The brothers’ dad, a local schoolteacher, acted the role of the Devil in that play. Years later, when they had started making music together and were searching for the lyrical subject matter, Levahn had a stroke of inspiration. “Steel mill and the Devil, this is a metal story. So we got the story served in front of us.” REMAINS took words from the play and set them to new music. Tracks like “Wasteland,” “Rotting Town,” “Drudgery,” and “The Horndal Effect” had furious, hard-charging energy and guitars that clanged like factory machinery. “Rotting Town,” with its sheet-metal riffing and jackhammer beat, was like Unsane playing bludgeoning D-beat hardcore.

In late 2017, Google announced that they’d purchased 109 hectares of land in Horndal for use as a potential data center. “At first we thought, fuck, now the city’s gonna flourish, it doesn’t fit our story anymore,” Levahn says with a laugh. But he soon realized that this wasn’t 100% good news. “As we realized when we heard about their plans, when you’re building this big server hall, you have to use water to cool the servers, because they get very hot. And they wanted to use our lake, Rossen, to cool the servers with. That’s why [the new album is] called LAKE DRINKER—it’s a new devil in town, you know?”

“Rossen” is the first track on LAKE DRINKER; another is called “Kalhygget,” the Swedish word for clear-cutting. Although Google’s proposed server farm remains unbuilt, the proposed location has already been deforested. “What they’ve done is they’ve created this enormous empty space – cut down all the trees, so there’s a big empty space with nothing on it. And it’s actually not decided whether they’re gonna build this thing or not. They cut the trees down anyway.”

Merch for this release:
Vinyl LP, Compact Disc (CD), Cassette

The new songs are heavier and more overtly metallic than those on REMAINS. The grinding, sludgy thrash riffs and Levahn’s bellowing vocals bring to mind Chicago underground legends Lair of the Minotaur, but the lyrics remain rooted in Horndal’s history, as well as present-day social problems.

On two tracks, “Home” and “Thor Bear,” recordings of protesters are mixed in with the music. “Home” is a gentle acoustic interlude mid-album, over which one protester, Anders “Buffalo” Eriksson, speaks.
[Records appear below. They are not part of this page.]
Lemma ratings_first_cancelled n stdin :
  ratings 1 stdin = [] -> ratings n stdin = [].
Proof.
  destruct n as [|n]; [reflexivity|]. simpl.
  destruct (input stdin) as [[s|e] stdin1]; [|reflexivity].
  destruct (read_quality stdin1) as [[q|e] stdin2]; [discriminate|reflexivity].
Qed.

Lemma lookup_total_ext (h1 h2 : list Card) :
  length h1 = length h2 -> (forall l, h1 !!! l = h2 !!! l) -> h1 = h2.
Proof.
  intros Hlen H. apply list_eq. intros l.
  destruct (decide (l < length h1)%nat) as [Hl|Hl].
  - rewrite (list_lookup_lookup_total_lt h1 l Hl).
    rewrite (list_lookup_lookup_total_lt h2 l) by lia. now rewrite H.
  - rewrite !lookup_ge_None_2 by lia. reflexivity.
Qed.

Lemma save_deck_unmerged h :
  save_deck h (merge h [] (seq 0 (length h))) = h.
Proof.
  apply list_eq. intros l. destruct (decide (l < length h)%nat) as [Hl|Hl].
  - rewrite saved_lookup by assumption. unfold merged, card_map. simpl.
    rewrite lookup_empty. simpl. symmetry.
    now apply list_lookup_lookup_total_lt.
  - rewrite !lookup_ge_None_2; [reflexivity|lia|rewrite saved_length; lia].
Qed.

End CompletedFacts.

Module MergeFacts.

Import SessionFacts.

(** The lookup entry of a key is the last updated card with that key. *)
Lemma card_map_last_wins h earlier u later :
  (forall v, v ∈ later -> key (h !!! v) <> key (h !!! u)) ->
  card_map h (earlier ++ u :: later) !! key (h !!! u) = Some u.
Proof.
  induction later as [|v later IH] using rev_ind; intros H.
  - change (earlier ++ [u]) with (earlier ++ [u]).
    rewrite card_map_snoc. apply lookup_insert_eq.
  - replace (earlier ++ u :: later ++ [v]) with ((earlier ++ u :: later) ++ [v])
      by now rewrite <- app_assoc.
    rewrite card_map_snoc, lookup_insert_ne.
    + apply IH. intros w Hw. apply H. apply elem_of_app. now left.
    + apply H. apply elem_of_app. right. now apply list_elem_of_singleton.
Qed.

End MergeFacts.

(** ** A review that raises, and the card just added *)

Module CrashFacts.

Import SchedulerFacts SessionFacts ReviewFacts.

(** The loop stops at the first card whose update raises, with that
    exception. *)
Lemma review_loop_raises today due :
  forall h updated stdin k l q e,
  NoDup due ->
  due !! k = Some l ->
  ratings (length due) stdin !! k = Some q ->
  (forall j l' q', (j < k)%nat -> due !! j = Some l' ->
     ratings (length due) stdin !! j = Some q' ->
     exists c', schedule today q' (h !!! l') = Ok c') ->
  schedule today q (h !!! l) = Raise e ->
  exists h' updated', review_loop today due h updated stdin = (Some e, h', updated').
Proof.
  induction due as [|card due IH]; intros h updated stdin k l q e Hnd Hk Hq Hok Hr.
  - now rewrite lookup_nil in Hk.
  - simpl in Hq |- *.
    destruct (input stdin) as [[s|e0] stdin1] eqn:Ei;
      [|now rewrite lookup_nil in Hq].
    unfold review_card.
    destruct (read_quality stdin1) as [[q0|e0] stdin2] eqn:Er;
      [|now rewrite lookup_nil in Hq].
    apply NoDup_cons in Hnd as [Hcard Hnd].
    destruct k as [|k]; simpl in Hk, Hq.
    + injection Hk as <-. injection Hq as <-. rewrite Hr. eauto.
    + destruct (Hok 0%nat card q0) as [c' Hc']; [lia|reflexivity| |].
      { simpl. now rewrite Ei, Er. }
      rewrite Hc'.
      assert (Hother : forall l', l' ∈ due -> <[card:=c']> h !!! l' = h !!! l').
      { intros l' Hl'. apply list_lookup_total_insert_ne. congruence. }
      apply (IH _ _ _ k l q e Hnd Hk Hq).
      * intros j l' q' Hj Hl' Hq'.
        rewrite Hother by (eapply list_elem_of_lookup_2; eauto).
        apply (Hok (S j) l' q'); [lia|exact Hl'|].
        simpl. now rewrite Ei, Er.
      * rewrite Hother by (eapply list_elem_of_lookup_2; eauto). exact Hr.
Qed.

(** With a key that is not in the deck, the merge leaves the last card
    of the deck in place. *)
Lemma merged_new_key deck c h' updated :
  key c ∉ (key <$> deck) ->
  (forall l, key (h' !!! l) = key ((deck ++ [c]) !!! l)) ->
  (forall u, u ∈ updated -> (u < length (deck ++ [c]))%nat) ->
  merged h' updated (length deck) = length deck.
Proof.
  intros Hnew Hkey Hup. unfold merged.
  destruct (card_map h' updated !! key (h' !!! length deck)) as [u|] eqn:E;
    [|reflexivity].
  simpl. apply card_map_lookup_Some in E as [Hu Hku].
  rewrite !Hkey in Hku. specialize (Hup u Hu). rewrite length_app in Hup.
  simpl in Hup. destruct (decide (u = length deck)) as [->|Hne]; [reflexivity|].
  exfalso. apply Hnew.
  rewrite lookup_total_app_l in Hku by lia.
  rewrite lookup_total_app_r, Nat.sub_diag in Hku by lia. simpl in Hku.
  rewrite <- Hku. apply list_elem_of_fmap. exists (deck !!! u). split; [reflexivity|].
  apply list_elem_of_lookup_total_2. lia.
Qed.

End CrashFacts.


(** ** White space around an answer *)

Module PromptFacts.

Lemma QUALITY_MAP_keys k q :
  QUALITY_MAP k = Some q ->
  exists c, k = String c EmptyString /\ PyStr.is_space c = false.
Proof.
  unfold QUALITY_MAP.
  destruct (String.eqb_spec k "1") as [->|_]; [eexists; split; reflexivity|].
  destruct (String.eqb_spec k "2") as [->|_]; [eexists; split; reflexivity|].
  destruct (String.eqb_spec k "3") as [->|_]; [eexists; split; reflexivity|].
  destruct (String.eqb_spec k "4") as [->|_]; [eexists; split; reflexivity|].
  discriminate.
Qed.

Lemma rstrip_blank s : blank s = true -> PyStr.rstrip s = EmptyString.
Proof.
  induction s as [|c r IH]; simpl; [reflexivity|].
  intros H. apply andb_prop in H as [Hc Hr]. now rewrite IH, Hc.
Qed.

Lemma lstrip_blank_app s t : blank s = true -> PyStr.lstrip (s +:+ t) = PyStr.lstrip t.
Proof.
  induction s as [|c r IH]; simpl; [reflexivity|].
  intros H. apply andb_prop in H as [Hc Hr]. now rewrite Hc, IH.
Qed.

Lemma strip_padded ws1 c ws2 :
  blank ws1 = true -> blank ws2 = true -> PyStr.is_space c = false ->
  PyStr.strip (ws1 +:+ String c EmptyString +:+ ws2) = String c EmptyString.
Proof.
  intros H1 H2 Hc. unfold PyStr.strip. rewrite lstrip_blank_app by assumption.
  simpl. rewrite Hc. simpl. rewrite rstrip_blank by assumption. now rewrite Hc.
Qed.

End PromptFacts.

(** ** The order of the floats and rounding *)

Module FloatOrderFacts.

Import PyFloatFacts PyDateFacts SchedulerFacts SessionFacts.

Lemma Zdigits2_le m n : 0 <= m <= n -> Zdigits2 m <= Zdigits2 n.
Proof.
  intros [H0 H]. destruct (Z.eq_dec m 0) as [->|E]; [apply Zdigits2_nonneg|].
  rewrite !Zdigits2_log2 by lia. pose proof (Z.log2_le_mono m n H). lia.
Qed.

Lemma Zdigits2_mul_pow2 m k :
  0 < m -> 0 <= k -> Zdigits2 (m * 2 ^ k) = Zdigits2 m + k.
Proof.
  intros Hm Hk. assert (0 < 2 ^ k) by (apply Z.pow_pos_nonneg; lia).
  rewrite !Zdigits2_log2 by nia. rewrite Z.log2_mul_pow2 by lia. lia.
Qed.

Lemma iter_xO_value m d : Z.pos (Pos.iter xO m d) = Z.pos m * 2 ^ Z.pos d.
Proof.
  induction d as [|d IH] using Pos.peano_ind.
  - simpl. lia.
  - rewrite Pos.iter_succ, Pos2Z.inj_xO, IH, Pos2Z.inj_succ, Z.pow_succ_r by lia.
    lia.
Qed.

(** [shl_align] changes the exponent and keeps the value. *)
Lemma shl_align_value m e e' :
  let '(mz, ez) := shl_align m e e' in
  ez <= e /\ Z.pos mz = Z.pos m * 2 ^ (e - ez) /\ (e' <= e -> ez = e').
Proof.
  unfold shl_align. destruct (e' - e) as [|d|d] eqn:E.
  - rewrite Z.sub_diag. simpl. lia.
  - rewrite Z.sub_diag. simpl. lia.
  - rewrite iter_xO_value. replace (e - e') with (Z.pos d) by lia. lia.
Qed.

(** Rounding is monotone around a float: a value that is not below a
    float does not round below it. *)
Lemma binary_round_aux_ge mx ex M e l :
  fexp prec emax (Zdigits2 (Z.pos mx) + ex) = ex ->
  e <= ex -> Z.pos mx * 2 ^ (ex - e) <= M ->
  SFleb (S754_finite false mx ex) (binary_round_aux prec emax false M e l) = true.
Proof.
  intros Hc He HM.
  assert (Hp : 0 < 2 ^ (ex - e)) by (apply Z.pow_pos_nonneg; lia).
  assert (HM0 : 0 < M) by nia.
  assert (HD : Zdigits2 (Z.pos mx) + (ex - e) <= Zdigits2 M).
  { rewrite <- Zdigits2_mul_pow2 by lia. apply Zdigits2_le. lia. }
  pose proof (Zdigits2_pos (Z.pos mx) ltac:(lia)) as Hdx.
  round_digits false M e l.
  rewrite fexp64 in *.
  assert (E1 : ex <= e1) by lia.
  assert (E3 : e1 <= e3) by lia.
  assert (D3 : 0 < Zdigits2 m3) by lia.
  assert (V : ex = e3 -> Z.pos mx <= m3).
  { intros E. assert (e1 = ex) by lia. subst e1 e3.
    assert (m3 = m2) as -> by lia.
    assert (Z.pos mx <= m1); [|lia].
    unfold shifted in H1. destruct (0 <? _) eqn:K in H1; inversion H1; subst.
    - replace (e + (Z.max (Zdigits2 M + e - 53) (-1074) - e) - e)
        with (Z.max (Zdigits2 M + e - 53) (-1074) - e) in * by lia.
      apply Z.div_le_lower_bound; lia.
    - rewrite Z.sub_diag in HM. lia. }
  unfold pack. destruct m3 as [|p|p]; [simpl in D3; lia| |simpl in D3; lia].
  destruct (e3 <=? emax - prec); [|reflexivity].
  unfold SFleb, SFcompare. destruct (Z.compare_spec ex e3) as [E|E|E]; auto; [|lia].
  specialize (V E). change (Pos.compare_cont Eq mx p) with (mx ?= p)%positive.
  destruct (Pos.compare_spec mx p); auto; lia.
Qed.


(** A value below a float does not round above it. *)
Lemma binary_round_aux_le mx ex M e l :
  fexp prec emax (Zdigits2 (Z.pos mx) + ex) = ex -> ex <= emax - prec ->
  e <= ex -> 0 < M < Z.pos mx * 2 ^ (ex - e) ->
  SFleb (binary_round_aux prec emax false M e l) (S754_finite false mx ex) = true.
Proof.
  intros Hc Hb He HM.
  assert (Hp : 0 < 2 ^ (ex - e)) by (apply Z.pow_pos_nonneg; lia).
  assert (HD : Zdigits2 M <= Zdigits2 (Z.pos mx) + (ex - e)).
  { rewrite <- Zdigits2_mul_pow2 by lia. apply Zdigits2_le. lia. }
  pose proof (Zdigits2_pos (Z.pos mx) ltac:(lia)) as Hdx.
  round_digits false M e l.
  rewrite fexp64 in *.
  assert (E1 : e1 <= ex) by lia.
  assert (Hp1 : 0 < 2 ^ (ex - e1)) by (apply Z.pow_pos_nonneg; lia).
  assert (V1 : m1 < Z.pos mx * 2 ^ (ex - e1)).
  { unfold shifted in H1. destruct (0 <? _) eqn:K in H1; inversion H1; subst.
    - apply Z.ltb_lt in K.
      set (k := Z.max (Zdigits2 M + e - 53) (-1074) - e) in *.
      apply Z.div_lt_upper_bound; [apply Z.pow_pos_nonneg; lia|].
      replace (ex - e) with (k + (ex - (e + k))) in HM by lia.
      rewrite Z.pow_add_r in HM by lia. lia.
    - lia. }
  assert (V2 : m2 <= Z.pos mx * 2 ^ (ex - e1)) by lia.
  assert (D2 : Zdigits2 m2 <= Zdigits2 (Z.pos mx) + (ex - e1)).
  { rewrite <- Zdigits2_mul_pow2 by lia. apply Zdigits2_le. lia. }
  assert (E3 : e3 <= ex) by lia.
  assert (V : e3 = ex -> m3 <= Z.pos mx).
  { intros E. unfold shifted in H3. destruct (0 <? _) eqn:K in H3; inversion H3; subst.
    - apply Z.ltb_lt in K.
      set (k := Z.max (Zdigits2 m2 + e1 - 53) (-1074) - e1) in *.
      replace (e1 + k - e1) with k in V2 by lia.
      apply Z.div_le_upper_bound; [apply Z.pow_pos_nonneg; lia|]. lia.
    - rewrite Z.sub_diag in V2. lia. }
  unfold pack. destruct m3 as [|p|p]; [reflexivity| |lia].
  replace (e3 <=? emax - prec) with true by (symmetry; apply Z.leb_le; lia).
  unfold SFleb, SFcompare. destruct (Z.compare_spec e3 ex) as [E|E|E]; auto; [|lia].
  specialize (V E). change (Pos.compare_cont Eq p mx) with (p ?= mx)%positive.
  destruct (Pos.compare_spec p mx); auto; lia.
Qed.

(** A negative value rounds to a float that is not above a positive
    one. *)
Lemma binary_round_aux_neg_le mx ex M e l :
  0 < M ->
  SFleb (binary_round_aux prec emax true M e l) (S754_finite false mx ex) = true.
Proof.
  intros HM. round_digits true M e l.
  unfold pack. destruct m3 as [|p|p]; [reflexivity| |lia].
  now destruct (e3 <=? emax - prec).
Qed.

Lemma binary_round_ge mx ex M e :
  fexp prec emax (Zdigits2 (Z.pos mx) + ex) = ex ->
  e <= ex -> Z.pos mx * 2 ^ (ex - e) <= Z.pos M ->
  SFleb (S754_finite false mx ex) (binary_round prec emax false M e) = true.
Proof.
  intros Hc He HM. unfold binary_round.
  pose proof (shl_align_value M e
                (fexp prec emax (Z.pos (digits2_pos M) + e))) as H.
  destruct (shl_align _ _ _) as [mz ez]. destruct H as (H1 & H2 & _).
  apply binary_round_aux_ge; [exact Hc|lia|]. rewrite H2.
  replace (ex - ez) with ((ex - e) + (e - ez)) by lia.
  rewrite Z.pow_add_r by lia.
  assert (0 < 2 ^ (e - ez)) by (apply Z.pow_pos_nonneg; lia). nia.
Qed.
He was arrested at a confrontation with then-Prime Minister Torbjörn Fälldin, interrogated by the Swedish security police, and had his passport revoked for ten years. “Thor Bear” (the English translation of Torbjörn) features archival recordings of that protest over a massive riff, with Levahn speaking as the voice of the people, howling, “We’re gonna crush you/ We’re gonna win.”

In recent years, Horndal’s population has grown somewhat, as many refugees from the Middle East have been placed there by the Swedish government. Two of them, Nina and Mitra, were dissident journalists in Iran before escaping to Sweden. The photographs of their life in Iran, juxtaposed with images of their new home in Horndal, form the band’s video for “Horndal’s Blodbad” (“bloodbath”). Even this influx is fraught, though. It’s been beneficial in the short term, says Levahn, “because they have kids and the kids go to school, they use the shops and stuff like that, but it’s a very uncertain situation for these refugees. Now they’re closing down the system in the Horndal area and they will move them somewhere else, we don’t know where.”
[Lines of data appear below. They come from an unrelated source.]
(** * GoldKach investment API: reports, activity log and pagination

    A shallow embedding of the report and activity-log controllers
    ([src/controllers/users.ts]), of the portfolio-asset controller
    ([dist/controllers/portfolioassets.js]) and of the asset list
    controller, with the properties of their aggregation logic; and of
    the role middleware, the user, asset and portfolio controllers and
    the slug helper, with the properties of their access rules and of
    the tables they write.

    Conventions of the embedding.
    - A JavaScript number is read in two ways.  The exact reading is
      [Js.number]: an exact rational, [NaN] or an infinity, with
      arithmetic that does not round.  The [Binary64] reading is the
      IEEE double the code runs on.  The sums of the group-by
      reductions and the rates of the activity report are written once,
      over the operations of either reading; everything else is in the
      exact reading.
    - A [Date] is its time value, milliseconds since the epoch, or
      [None] for an Invalid Date; [TimeClip] keeps time values within
      8.64e15 milliseconds of the epoch.  The local time zone of the
      process is a [Zone], the offsets of [LocalTZA] at every instant,
      so that daylight saving is covered; an offset in milliseconds
      stands for the zone that has it at all times.
    - A JavaScript object used as a dictionary is a [gmap] with string
      keys where only lookups matter, and an insertion-ordered
      association list where [Object.values] is taken.
    - The handlers take the rows of the tables they read.  A handler that
      writes returns the new tables with its response; an exception is
      [None] and ends in the 500 of the [catch].  [deleteOldLogs] is a
      [prog], the tree of its database calls, so that a property can
      speak of the call it reaches.
    - A text function of the engine that depends on Unicode ([trim],
      [toUpperCase], [toLowerCase], [parseFloat]) is a variable of the
      handlers that call it; [generateSlug] is read on ASCII titles. *)

From Stdlib Require Import QArith Qround Qabs Lqa ZArith Lia List Ascii String.
From Stdlib Require PrimFloat Uint63.
From stdpp Require Import base gmap strings list fin_maps sorting.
“Sweden is always portrayed as the role model for everything,” he says. “It’s not the extreme situation [like in the U.S.] where people march to the capitol, but we have the same tendencies. To me this is a class question, because in Sweden, there are people who feel they have been left out, and it’s a lot about urban-rural situations. Stockholm, Gothenburg, Malmö, that’s the Sweden that you probably hear about in the newspapers. It’s like New York or Los Angeles, very democratic, very PC. And then you have places like Horndal, where the social services are closing down and people are feeling that they’ve been left out, so to speak. And that’s a perfect situation if you want to grow right-wing nationalist aggression, I think.”